■ WHAT IS BEING ASKED
Reproduce the whole listing, character for character.

------ EXTRACTED RECORDS ------

(* ===== verification/PairProps.v ===== *)
(** * Pairing devices with drivers: theorems on Devdriv/Pair.c *)
From Stdlib Require Import ZArith Lia String.
From stdpp Require Import base numbers list gmap sets.
From S2P Require Import Prelude Acpi PcieProps Devices DevicesProps.
Open Scope Z_scope.

Section Pairing.
Variable call_probe : Z -> Z -> DriverMatchMethod -> bool.
Variable call_init : Z -> Z -> bool.
#[local] Abbreviation try_pair := (TryPairDriverWithDevice call_probe call_init).
#[local] Abbreviation loop := (pair_loop call_probe call_init).
#[local] Abbreviation attempt' := (attempt call_probe call_init).
#[local] Abbreviation local_pair := (LocalDevdrivPairAttempt call_probe call_init).
#[local] Abbreviation kids := (kid_loop call_probe call_init).

(** ** Which driver a device gets *)

Definition method_matches (d : DeviceNode) (m : DriverMatchMethod) : bool :=
  bool_decide (mBus m = BUS_PCI) && bool_decide (dBus d = BUS_PCI) && pci_matches (mPci m) (dPci d).
(** The first matching method before the terminator. *)
Fixpoint first_method (l : list DriverMatchMethod) (d : DeviceNode) : option DriverMatchMethod :=
  match l with
  | [] => None
  | m :: l' => if bool_decide (mBus m = BUS_IVLD) then None else if method_matches d m then Some m else first_method l' d
  end.
Definition terminated (l : list DriverMatchMethod) : Prop := Exists (fun m => mBus m = BUS_IVLD) l.
(* ===== verification/DirectMapProps.v ===== *)
(** * The direct map: invariant of the construction *)
From Stdlib Require Import ZArith Lia.
From stdpp Require Import base numbers list gmap sets.
From S2P Require Import Prelude PhysBitmap KrtlMem BootstrapArena MemoryMap Physmemmgmt Pte Vmr PageTable PageTableSpec DirectMap DirectMapSpec.
Open Scope Z_scope.
#[local] Arguments Z.testbit _ _ : simpl never.

(** ** The reserved area of the kernel *)

Definition KVBASE : Z := 0xFFFFFFFF80000000.

Record layout (s : Boot) : Prop := {
  ly_virt : AddrVirtualBase (LoadInfo s) = KVBASE;
  ly_phys : 0 <= AddrPhysicalBase (LoadInfo s) /\ AddrPhysicalBase (LoadInfo s) mod 4096 = 0 /\
            AddrPhysicalBase (LoadInfo s) + 2 ^ 30 <= 2 ^ 52;
  ly_reserve : 0 < ReserveSize (LoadInfo s) <= 2 ^ 30;
  ly_dmap : DmapBase s = 0xFFFF800000000000;
  ly_pat : bPat s = KrVmmInitPat.2
}.

(** Only memory and the counters change. *)
Definition same_boot (s s' : Boot) : Prop := s' = with_dmap (with_phys s (Phys s')) (Dmap s').

#[export] Instance same_boot_preorder : PreOrder same_boot.
Proof. split; [by intros []|]. intros s1 s2 s3 H1 H2. unfold same_boot in *. by rewrite H2, H1. Qed.
Lemma same_boot_phys s m : same_boot s (with_phys s m).
Proof. by destruct s. Qed.
Lemma same_boot_layout s s' : same_boot s s' -> layout s -> layout s'.
Proof. intros ->. intros []. by split. Qed.
Lemma same_boot_fields s s' : same_boot s s' ->
  LoadInfo s' = LoadInfo s /\ img s' = img s /\ CR3 s' = CR3 s /\ bArena s' = bArena s /\ DmapBase s' = DmapBase s /\
  bPat s' = bPat s /\ bHugePageSupport s' = bHugePageSupport s.
Proof. by intros ->. Qed.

------

■ OUTPUT OF THE EXERCISE
(* ===== verification/PairProps.v ===== *)
(** * Pairing devices with drivers: theorems on Devdriv/Pair.c *)
From Stdlib Require Import ZArith Lia String.
From stdpp Require Import base numbers list gmap sets.
From S2P Require Import Prelude Acpi PcieProps Devices DevicesProps.
Open Scope Z_scope.

Section Pairing.
Variable call_probe : Z -> Z -> DriverMatchMethod -> bool.
Variable call_init : Z -> Z -> bool.
#[local] Abbreviation try_pair := (TryPairDriverWithDevice call_probe call_init).
#[local] Abbreviation loop := (pair_loop call_probe call_init).
#[local] Abbreviation attempt' := (attempt call_probe call_init).
#[local] Abbreviation local_pair := (LocalDevdrivPairAttempt call_probe call_init).
#[local] Abbreviation kids := (kid_loop call_probe call_init).

(** ** Which driver a device gets *)

Definition method_matches (d : DeviceNode) (m : DriverMatchMethod) : bool :=
  bool_decide (mBus m = BUS_PCI) && bool_decide (dBus d = BUS_PCI) && pci_matches (mPci m) (dPci d).
(** The first matching method before the terminator. *)
Fixpoint first_method (l : list DriverMatchMethod) (d : DeviceNode) : option DriverMatchMethod :=
  match l with
  | [] => None
  | m :: l' => if bool_decide (mBus m = BUS_IVLD) then None else if method_matches d m then Some m else first_method l' d
  end.
Definition terminated (l : list DriverMatchMethod) : Prop := Exists (fun m => mBus m = BUS_IVLD) l.
(* ===== verification/DirectMapProps.v ===== *)
(** * The direct map: invariant of the construction *)
From Stdlib Require Import ZArith Lia.
From stdpp Require Import base numbers list gmap sets.
From S2P Require Import Prelude PhysBitmap KrtlMem BootstrapArena MemoryMap Physmemmgmt Pte Vmr PageTable PageTableSpec DirectMap DirectMapSpec.
Open Scope Z_scope.
#[local] Arguments Z.testbit _ _ : simpl never.

(** ** The reserved area of the kernel *)

Definition KVBASE : Z := 0xFFFFFFFF80000000.

Record layout (s : Boot) : Prop := {
  ly_virt : AddrVirtualBase (LoadInfo s) = KVBASE;
  ly_phys : 0 <= AddrPhysicalBase (LoadInfo s) /\ AddrPhysicalBase (LoadInfo s) mod 4096 = 0 /\
            AddrPhysicalBase (LoadInfo s) + 2 ^ 30 <= 2 ^ 52;
  ly_reserve : 0 < ReserveSize (LoadInfo s) <= 2 ^ 30;
  ly_dmap : DmapBase s = 0xFFFF800000000000;
  ly_pat : bPat s = KrVmmInitPat.2
}.

(** Only memory and the counters change. *)
Definition same_boot (s s' : Boot) : Prop := s' = with_dmap (with_phys s (Phys s')) (Dmap s').

#[export] Instance same_boot_preorder : PreOrder same_boot.
Proof. split; [by intros []|]. intros s1 s2 s3 H1 H2. unfold same_boot in *. by rewrite H2, H1. Qed.
Lemma same_boot_phys s m : same_boot s (with_phys s m).
Proof. by destruct s. Qed.
Lemma same_boot_layout s s' : same_boot s s' -> layout s -> layout s'.
Proof. intros ->. intros []. by split. Qed.
Lemma same_boot_fields s s' : same_boot s s' ->
  LoadInfo s' = LoadInfo s /\ img s' = img s /\ CR3 s' = CR3 s /\ bArena s' = bArena s /\ DmapBase s' = DmapBase s /\
  bPat s' = bPat s /\ bHugePageSupport s' = bHugePageSupport s.
Proof. by intros ->. Qed.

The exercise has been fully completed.